From: Андрей Парамонов
Subject: bug#7368: display-buffer a softly dedicated window
Date: Wed, 17 Nov 2010 18:09:34 +0300

2010/11/17 martin rudalics <rudalics@gmx.at>:
> It doesn't fail in your example.  I explained above how it can fail.

Yes, I agree that switch-to-buffer fails, for example, if there is a
single window on a single frame :-)  I wanted to say the following:

1) In principle, switch-to-buffer may fail.

2) switch-to-buffer doesn't fail in

(let ((foo (get-buffer-create "foo"))
    (bar (get-buffer-create "bar"))
    (baz (get-buffer-create "baz")))
 (switch-to-buffer foo)
 (delete-other-windows)
 (let ((bar-window (display-buffer bar t)))
  (set-window-dedicated-p bar-window 'soft)
  (select-window bar-window)
  (switch-to-buffer baz)))

3) display-buffer uses switch-to-buffer as a subroutine.

4) display-buffer checks some conditions before calling
switch-to-buffer, because the latter may fail.

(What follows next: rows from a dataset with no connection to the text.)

Lemma one_shrinks marked arg rest : shrinks rest (one_script tbl marked arg rest).
Proof.
  unfold one_script. destruct (marked || _); [apply shrinks_refl |].
  destruct (decide (char_at arg 1 = "o"%char)).
  { destruct (decide (char_at arg 2 <> NUL)); [apply pieces_shrinks |].
    destruct rest as [|o rest]; [apply shrinks_refl |].
    pose proof (pieces_shrinks (pieces o) rest). unfold shrinks in *. simpl. lia. }
  destruct (_ && _); [apply shrinks_refl |]. unfold gopt_script.
  destruct (_ =? 0); [apply shrinks_refl | apply matches_shrinks].
Qed.

Lemma loop_no_hang fuel rest p :
  (length rest < fuel)%nat -> loop_spec scan_other tbl g fuel rest p <> Hang.
Proof.
  revert rest p. induction fuel as [|fuel IH]; intros rest p Hf; [lia |]. cbn [loop_spec].
  destruct rest as [|arg rest]; [done |]. pose proof (one_shrinks (negb (p_nonopt p =? 0)) arg rest).
  destruct (one_script _ _ _ _) as [acts rest']. unfold shrinks in *. simpl in *.
  destruct (performs' acts p) as [[[] p1]|]; try done. apply IH. lia.
Qed.

Lemma loop_no_exit fuel rest p z : loop_spec scan_other tbl g fuel rest p <> Exit z.
Proof.
  revert rest p. induction fuel as [|fuel IH]; intros rest p; cbn [loop_spec]; [done |].
  destruct rest as [|arg rest]; [done |]. destruct (one_script _ _ _ _) as [acts rest'].
  destruct (performs' acts p) as [[[] p1]|]; try done.
Qed.
End Simulation.

(** What [fuse_opt_parse] does, by the table-driven translation. *)
Definition parsed (s : state) (args : fuse_args) (args0 : list bytes) (ok : bool) (p : pst)
    (res : option fuse_args * Z) (s' : state) : Prop :=
  fresh s' /\ data s' = p_data p /\
  if ok then
    snd res = 0 /\
    (exists out, fst res = Some out /\ owns (heap s') out (finish p)) /\
    blocks s' = blocks s + vec_blocks (finish p) + p_kept p
                - (if allocated args =? 0 then 0 else vec_blocks args0)
  else
    snd res = -1 /\ fst res = Some args /\ blocks s' = blocks s + p_kept p /\
    forall a, args_argv args = Some a -> heap s' !! a = heap s !! a.

Lemma delete_stays_none (h : gmap nat (list (option bytes))) q a :
  h !! a = None -> delete q h !! a = None.
Proof.
  intros. destruct (decide (q = a)) as [->|]; [apply lookup_delete_eq |].
  by rewrite lookup_delete_ne.
Qed.

Lemma parse_runs alloc_ok moves (all_ok : forall n, alloc_ok n = true) scan_other tbl g
    s args p0 args0 tl0 ok p :
  fresh s -> args_argv args = Some p0 -> heap s !! p0 = Some ((Some <$> args0) ++ tl0) ->
  args_argc args = Z.of_nat (length args0) -> args0 <> [] ->
  parse_spec scan_other tbl g args0 (data s) = Ret (ok, p) -> bounded p ->
  runs (fuse_opt_parse alloc_ok moves scan_other tbl (call_handler <$> g) (Some args)) s
       (parsed s args args0 ok p).
Proof.
  intros Hf Hp0 Hin Hargc Hne E Hb. unfold fuse_opt_parse. rewrite Hp0, Hargc.
  destruct args0 as [|a0 rest0] eqn:Ea; [done |].
  rewrite <- Ea in *.
  replace (bool_decide _ || _) with false by (rewrite Ea; simpl; lia).
  run. eapply runs_mono.
  { eapply (opt_parse_ok alloc_ok moves all_ok scan_other tbl g p0 args0 tl0 (blocks s));
      [exact Ea | | rewrite Ea in E |- *; exact E | done].
    split; simpl; try done; [by rewrite Ea | lia]. }
  intros r s1 [-> [rest Hs1]]. apply runs_bind, runs_get. cbv zeta.
  destruct ok; destruct Hs1; cbn -[fuse_opt_free_args] in *; apply runs_bind, runs_modify, runs_bind, runs_modify;
    apply runs_bind, runs_get; cbn [set_outargs set_ctx add_blocks ctx outargs opts]; apply runs_bind.
  - assert (forall h n, (forall a, args_argv (outargs (ctx s1)) = Some a -> h !! a = heap s1 !! a) ->
      (forall a, heap s1 !! a = None -> h !! a = None) -> n = (if allocated args =? 0 then 0 else vec_blocks args0) ->
      parsed s args args0 true p (Some (outargs (ctx s1)), 0)
        (State h (brk s1) (allocs s1)
               (blocks s1 + (if opts (ctx s1) is Some _ then -1 else 0) - n) (data s1) (ctx s1)))
      as Hdone.
    { intros h n Hh Hnone ->. unfold parsed. simpl. split; [intros a ?; auto |].
      split; [done |]. split; [done |]. split.
      - exists (outargs (ctx s1)). split; [done |]. unfold owns in *.
        destruct (args_argv (outargs (ctx s1))); [| done]. by rewrite (Hh n).
      - rewrite sim_opts0, sim_blocks0. destruct (p_opts p); lia. }
    destruct (Z.eqb_spec (allocated args) 0) as [Hal|Hal].
    + unfold fuse_opt_free_args. rewrite Hp0, Hal. run. simpl.
      specialize (Hdone (heap s1) 0 ltac:(done) ltac:(done) ltac:(done)).
      rewrite Z.sub_0_r in Hdone. exact Hdone.
    + eapply runs_free_vector; [exact Hp0 | exact sim_in0 | exact Hargc | exact Hal |]. run.
      refine (Hdone (delete p0 (heap s1)) (1 + Z.of_nat (length args0)) _ _ _).
      * intros a Ha. exact (lookup_delete_ne (heap s1) p0 a ltac:(congruence)).
      * apply delete_stays_none.
      * by rewrite Ea.
  - assert (forall h n, h !! p0 = heap s1 !! p0 ->
      (forall a, heap s1 !! a = None -> h !! a = None) -> n = vec_blocks (p_out p) ->
      parsed s args args0 false p (Some args, -1)
        (State h (brk s1) (allocs s1)
               (blocks s1 + (if opts (ctx s1) is Some _ then -1 else 0) - n) (data s1) (ctx s1)))
      as Hdone.
    { intros h n Hh Hnone ->. unfold parsed. simpl. split_and!; try done.
      - intros a ?. auto.
      - rewrite sim_opts0, sim_blocks0. destruct (p_opts p); lia.
      - intros a Ha. assert (a = p0) as -> by congruence. rewrite Hh. congruence. }
    unfold owns in sim_owns0. destruct (args_argv (outargs (ctx s1))) as [q|] eqn:Eq.
    + destruct sim_owns0 as (Hl & Hal & Hn & tl & Hq).
      eapply runs_free_vector; [exact Eq | exact Hq | exact Hn | lia |]. run.
      refine (Hdone (delete q (heap s1)) (1 + Z.of_nat (length (p_out p))) _ _ _).
      * exact (lookup_delete_ne (heap s1) q p0 ltac:(congruence)).
      * apply delete_stays_none.
      * by destruct (p_out p).
    + destruct sim_owns0 as [Hl _]. unfold fuse_opt_free_args. rewrite Eq. run.
      specialize (Hdone (heap s1) 0 ltac:(done) ltac:(done) ltac:(by rewrite Hl)).
      rewrite Z.sub_0_r in Hdone. exact Hdone.
Qed.
Lemma marker_fixed n z l : z <> 0 -> marker_place n z l = z.
Proof.
  revert n. induction l as [|a l IH]; intros n Hz; simpl; [done |].
  replace (z =? 0) with false by lia. by apply IH.
Qed.

Lemma marker_app n z l k : marker_place n z (l ++ k) = marker_place (n + length l) (marker_place n z l) k.
Proof.
  revert n z. induction l as [|a l IH]; intros n z; simpl; [by rewrite Nat.add_0_r |].
  rewrite IH. f_equal. lia.
Qed.

Lemma marker_bound n l : marker_place n 0 l = 0 \/ Z.of_nat n < marker_place n 0 l <= Z.of_nat (n + length l).
Proof.
  revert n. induction l as [|a l IH]; intros n; simpl; [by left |].
  destruct (is_marker a); simpl.
  - rewrite marker_fixed by lia. lia.
  - specialize (IH (S n)). lia.
Qed.

Section Plain.
Context (scan_other : bytes -> bytes -> option (option sval)).
Abbreviation performs0 := (performs scan_other None).
Abbreviation loop0 := (loop_spec scan_other [] None).

Definition with_opts (o : option bytes) (p : pst) : pst :=
  Pst (p_out p) o (p_nonopt p) (p_data p) (p_kept p).

Fixpoint join_all (o : option bytes) (l : list bytes) : option bytes :=
  match l with
  | [] => o
  | x :: l' => join_all (Some (join_opt o x)) l'
  end.

Lemma pieces_script_plain l rest :
  pieces_script [] l rest = (map (fun x => APass x FUSE_OPT_KEY_OPT true) l, rest).
Proof. induction l as [|x l IH]; [done |]. simpl. by rewrite IH. Qed.

Lemma performs_options l p :
  performs0 (map (fun x => APass x FUSE_OPT_KEY_OPT true) l) p
  = Some (true, with_opts (join_all (p_opts p) l) p).
Proof.
  revert p. induction l as [|x l IH]; intros p; simpl; [by destruct p |]. by rewrite IH.
Qed.

(** One argument other than a group. *)
Definition push (marked : bool) (a : bytes) (p : pst) : pst :=
  Pst (p_out p ++ [a]) (p_opts p)
      (if negb marked && is_marker a then Z.of_nat (S (length (p_out p))) else p_nonopt p)
      (p_data p) (p_kept p).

5) display-buffer fails in

(let ((foo (get-buffer-create "foo"))
    (bar (get-buffer-create "bar"))
    (baz (get-buffer-create "baz")))
 (switch-to-buffer foo)
 (delete-other-windows)
 (let ((bar-window (display-buffer bar t)))
  (set-window-dedicated-p bar-window 'soft))
 (display-buffer baz t))

6) This is because checks in display-buffer before calling
switch-to-buffer and inside switch-to-buffer are different.

7) I believe this is not logical and should be fixed.

8) I think there is an easy way to fix it by checking for dedicated =
t instead of dedicated != nil inside get-lru-window and
get-largest-window.

Do you agree with points 1-6?

> But rather than thinking about how to "fix" this I'd try to find out why
> `display-buffer' is called _before_ burying the completions buffer.  The
> plain fact that the completions buffer can be reused by `display-buffer'
> indicates that it is no more useful at the time `display-buffer' gets
> called.

You are right, completions buffer is not useful at the time
display-buffer is executed. Now completions buffer doesn't get buried
because no one buries it.

To bury it before display-buffer is my plan B actually ;-)  The
problem with this solution is that it's not general: one will have to
modify many top-level commands capable of displaying a buffer to bury
*Completions* beforehand.

Also such modification would most likely be rejected for upstream, as
properly coding when to bury *Completions* is not trivial, and that
nontrivial code would be in many places.

comint.el solves this problem somehow, but so far I'm not able to
fully understand the code. What I see is that comint.el 's
*Completions* intercepts keyboard events while it's active.